Chronic Granulomatous Disease (CGD) is a rare, inherited immunodeficiency disorder that affects the body's ability to fight certain infections. It is characterized by the formation of granulomas, which are clusters of immune cells that form in response to chronic inflammation.

Pathophysiology[edit | edit source]

CGD is caused by a defect in the NADPH oxidase complex, an enzyme system in phagocytes that is responsible for producing reactive oxygen species (ROS). These ROS are crucial for killing certain bacteria and fungi. In individuals with CGD, the inability to produce ROS leads to recurrent infections and the formation of granulomas.

Genetics[edit | edit source]

CGD is most commonly inherited in an X-linked recessive pattern, meaning the defective gene is located on the X chromosome. This form of CGD primarily affects males. However, there are also autosomal recessive forms of CGD, which can affect both males and females.

Clinical Manifestations[edit | edit source]

Patients with CGD typically present with recurrent bacterial and fungal infections.
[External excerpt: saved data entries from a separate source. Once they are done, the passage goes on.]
(** Whether [future.done()] is false for the future [h]. *)
Definition pending (s : state) (h : nat) : bool :=
  match threads s !! h with
  | Some (Finished _) => false
  | _ => true
  end.

(** The fetches of a request run to completion, one after the other,
    each source answering [reply source] after [dt] seconds. *)
Definition finish_all (req : request) (reply : string -> gmap string pyval)
    (dt : Q) (s : state) : state :=
  foldl (fun s e => finish e.2 (reply e.1) dt s) s req.

(** A fetch of the request [req] has finished with the result [m] for
    the source [src]. *)
Definition fetched_for (s : state) (req : list (string * nat))
    (src : string) (m : gmap string pyval) : Prop :=
  exists h r, (src, h) ∈ req /\
              threads s !! h = Some (Finished (Some r)) /\ meta r = m.

(** The record [fetch_meta] logs when a fetch has succeeded. *)
Definition completed (source : string) : log_record :=
  (DEBUG, source +:+ " : metadata collection completed").

Definition set_clients (c : list string) (s : state) : state :=
  {| config := config s; _running := _running s; counter := counter s;
     requests := requests s; clients := c; threads := threads s;
     next_thread := next_thread s; fs := fs s; logger := logger s |}.

(** [str.lower()] on ASCII text. *)
Definition lower_char (c : ascii) : ascii :=
  let n := nat_of_ascii c in
  if (65 <=? n)%nat && (n <=? 90)%nat then ascii_of_nat (n + 32) else c.

Definition lower (s : string) : string :=
  String.string_of_list_ascii (map lower_char (String.list_ascii_of_string s)).

Section ClientsLoop.
(** [Classes.keys()]: the names of the registered driver classes. *)
Variable Classes : list string.
(** [self.name] *)
Variable self_name : string.
(** Whether [client_or_None(name, ...)] returns a client. *)
Variable client_or_None : string -> bool.
(** Whether [cl.conn.ping()] returns; it raises [EOFError] otherwise. *)
Variable ping : string -> bool.

(** The body of the [for name in Classes.keys()] loop. *)
Definition clients_loop_body (s : state) (name : string) : state :=
  if bool_decide (lower name = lower self_name) then s
  else if bool_decide (name ∉ clients s) then
    if client_or_None name then
      set_clients (clients s ++ [name])
        (log INFO ("Client " +:+ dq +:+ name +:+ dq +:+ " is connected") s)
    else s
  else
    if ping name then s
    else set_clients (filter (fun c => c <> name) (clients s)) s.

(** One pass of the [while True] loop of [clients_loop], the stop flag
    not being set. *)
Definition clients_loop (s : state) : state :=
  foldl clients_loop_body s Classes.
End ClientsLoop.

(** The manager with the stop flag of its client loop and the record of
    the servers it has killed, oldest first. *)
Record coordinator := {
  manager : state;
  stop_flag : bool;
  killed : list string
}.

(** The [while self.clients] loop of [killall]: [popitem] takes the
    entry inserted last. *)
Fixpoint killall_loop (newest_first : list string) (k : coordinator)
  : coordinator :=
  match newest_first with
  | [] => k
  | name :: rest =>
      let m := set_clients (reverse rest) (manager k) in
      if bool_decide (name = "manager") then
        killall_loop rest {| manager := m; stop_flag := stop_flag k;
                             killed := killed k |}
      else
        killall_loop rest
          {| manager := log INFO (name +:+ " killed.") m;
             stop_flag := stop_flag k;
             killed := killed k ++ [name] |}
  end.

Definition killall (k : coordinator) : coordinator :=
  killall_loop (reverse (clients (manager k)))
    {| manager := manager k; stop_flag := true; killed := killed k |}.

End Registry.

(** ** More sample objects *)

Module MoreSamples.

(** A link after [shutdown] and the last pass of its receiver. *)
Definition shut_down_link : SocketDriverBase.state :=
  SocketDriverBase.set_recv_thread false
    (SocketDriverBase.shutdown SocketDriverBase.connected_link).

Definition strerror (e : Z) : string := "Connection refused".

(** A device that refuses the first connection and accepts the second. *)
Definition second_try (n : nat) : Z := if (n =? 0)%nat then 111 else 0.

Definition accepts (n : nat) : Z := 0.

(** [os.makedirs] for the scan directories of the sample experiment:
    the directory [p] is created empty and listed, under the name that
    follows the experiment path, in the experiment directory. *)
Definition scan_makedirs (f : FS) (p : string) : FS :=
  let parent := "/data/speckle/run1" in
  let nm := String.substring (String.length parent + 1)
                             (String.length p) p in
  <[p := []]> (alter (fun l => l ++ [{| name := nm; is_dir := true |}])
                     parent f).

Definition sample_ledger : ScanLedger.ledger :=
  ScanLedger.init Samples.data_path Samples.manager.

(** [str.format] on templates made of a brace-free text followed by the
    field of the frame counter; other templates are not needed here. *)
Definition counter_format (template : string) (n : Z) : res string :=
  let l := String.list_ascii_of_string template in
  let k := (length l - 8)%nat in
  if bool_decide (drop k l = String.list_ascii_of_string "_{0:06d}")
     && ScanLedger.brace_free (String.string_of_list_ascii (take k l))
  then Ok (String.string_of_list_ascii (take k l) +:+ "_"
           +:+ ScanLedger.format_06d n)
  else Raise ValueError.

(** The sample ledger in the middle of scan 6. *)
Definition running_ledger : ScanLedger.ledger :=
  {| ScanLedger.manager :=
       ScanLedger.set_counter 0
         (ScanLedger.set_running true Samples.manager);
     ScanLedger.attrs :=
       {| ScanLedger._scan_number := Some 6;
          ScanLedger._scan_name := Some "000006_24-03-05";
          ScanLedger._label := None;
          ScanLedger._base_file_name := Some "000006_24-03-05_{0:06d}" |} |}.

(** The metadata a driver answers with. *)
Definition reply (source : string) : gmap string pyval :=
  <["driver" := PyStr source]> ∅.

(** The coordinator after [request_meta('snap')]. *)
Definition requested : Manager.state :=
  (Manager.request_meta (Some "snap") [] Samples.coordinator).2.

(** The same once the fetch from the manager itself has finished, the
    one from the camera still running. *)
Definition half_fetched : Manager.state :=
  Manager.finish 0 (reply "manager") 1 requested.

(** A keep-alive call that finds the device gone. *)
Definition gone (s : SocketDriverBase.state)
  : LinkLifecycle.wait_result * SocketDriverBase.state :=
  (LinkLifecycle.DeviceGone, s).

Definition supervised_link : LinkLifecycle.supervised :=
  {| LinkLifecycle.link := SocketDriverBase.connected_link;
     LinkLifecycle.device_N_noreply := 0;
     LinkLifecycle.keep_alive_thread := true |}.

End MoreSamples.

(** * Properties *)

(** ** Metadata calls of a driver *)

Section GetMetaFacts.
Import DriverBase.
Context {Self : Type}.
Variable metacalls : gmap string (Self -> res pyval).
Variable self : Self.

Lemma get_meta_loop_ok (keys : list string) (meta : gmap string pyval) :
  (forall k, k ∈ keys -> exists v, entry_of metacalls self k = Ok v) ->
  exists meta',
    get_meta_loop metacalls self keys meta = Ok meta' /\
    forall k v, meta' !! k = Some v <->
      (k ∈ keys /\ entry_of metacalls self k = Ok v)
      \/ ((k ∉ keys) /\ meta !! k = Some v).
Proof.
  revert meta. induction keys as [|key rest IH]; intros meta Hall.
  - exists meta. split; [done|]. intros k v. split.
    + intros H. right. split; [apply not_elem_of_nil | done].
    + intros [[H _]|[_ H]]; [by apply elem_of_nil in H | done].
  - destruct (Hall key) as [w Hw]; [left|].
    assert (Hrest : forall k, k ∈ rest ->
              exists v, entry_of metacalls self k = Ok v).
    { intros k Hk. apply Hall. by right. }
    assert (Hstep : get_meta_loop metacalls self (key :: rest) meta
              = get_meta_loop metacalls self rest (<[key := w]> meta)).
    { simpl. unfold entry_of in Hw.
      destruct (metacalls !! key) as [call|].
      - rewrite Hw. done.
      - by inversion Hw. }
    destruct (IH (<[key := w]> meta) Hrest) as (meta' & Hrun & Hlook).
    exists meta'. split; [by rewrite Hstep|].
    intros k v. rewrite Hlook. rewrite elem_of_cons.
    destruct (decide (k = key)) as [->|Hne].
    + rewrite lookup_insert_eq. split.
      * intros [[Hin He]|[Hnin Hv]]; [left; eauto|].
        left. split; [by left|]. congruence.
      * intros [[_ He]|[Hnin _]]; [|exfalso; apply Hnin; by left].
        destruct (decide (key ∈ rest)); [left; eauto|].
        right. split; [done|]. congruence.
    + rewrite lookup_insert_ne by done. split.
      * intros [[Hin He]|[Hnin Hv]]; [left; eauto|].
        right. split; [|done]. intros [?|?]; done.
      * intros [[[?|Hin] He]|[Hnin Hv]]; [done|left; eauto|].
        right. split; [|done]. intros ?. apply Hnin. by right.
Qed.

(** A failure of the loop is the failure of a registered call: a key
    without a call never makes it fail. *)
Lemma get_meta_loop_raise (keys : list string) (meta : gmap string pyval)
    (e : exn) :
  get_meta_loop metacalls self keys meta = Raise e ->
  exists k call,
    k ∈ keys /\ metacalls !! k = Some call /\ call self = Raise e.
Proof.
  revert meta. induction keys as [|key rest IH]; intros meta; simpl.
  - discriminate.
  - destruct (metacalls !! key) as [call|] eqn:Hcall.
    + destruct (call self) as [v|e'] eqn:Hres; simpl.
      * intros H. destruct (IH _ H) as (k & c & Hk & Hc & Hr).
        exists k, c. split; [by right | done].
      * intros [= <-]. exists key, call. split; [by left | done].
    + intros H. destruct (IH _ H) as (k & c & Hk & Hc & Hr).
      exists k, c. split; [by right | done].
Qed.

Lemma elem_of_metacalls_keys (k : string) :
  k ∈ (map_to_list metacalls).*1 <-> is_Some (metacalls !! k).
Proof.
  rewrite list_elem_of_fmap. split.
  - intros ([k' c] & -> & Hin). apply elem_of_map_to_list in Hin. eauto.
  - intros [c Hc]. exists (k, c). split; [done|].
    by apply elem_of_map_to_list.
Qed.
Common pathogens include Staphylococcus aureus, Aspergillus species, and Nocardia species. Infections often affect the lungs, skin, lymph nodes, and liver. Granuloma formation can lead to complications such as bowel obstruction or urinary tract obstruction.

Diagnosis[edit | edit source]

Diagnosis of CGD is based on clinical history, family history, and laboratory tests. The nitroblue tetrazolium (NBT) test and the dihydrorhodamine (DHR) flow cytometry test are commonly used to assess the function of the NADPH oxidase complex.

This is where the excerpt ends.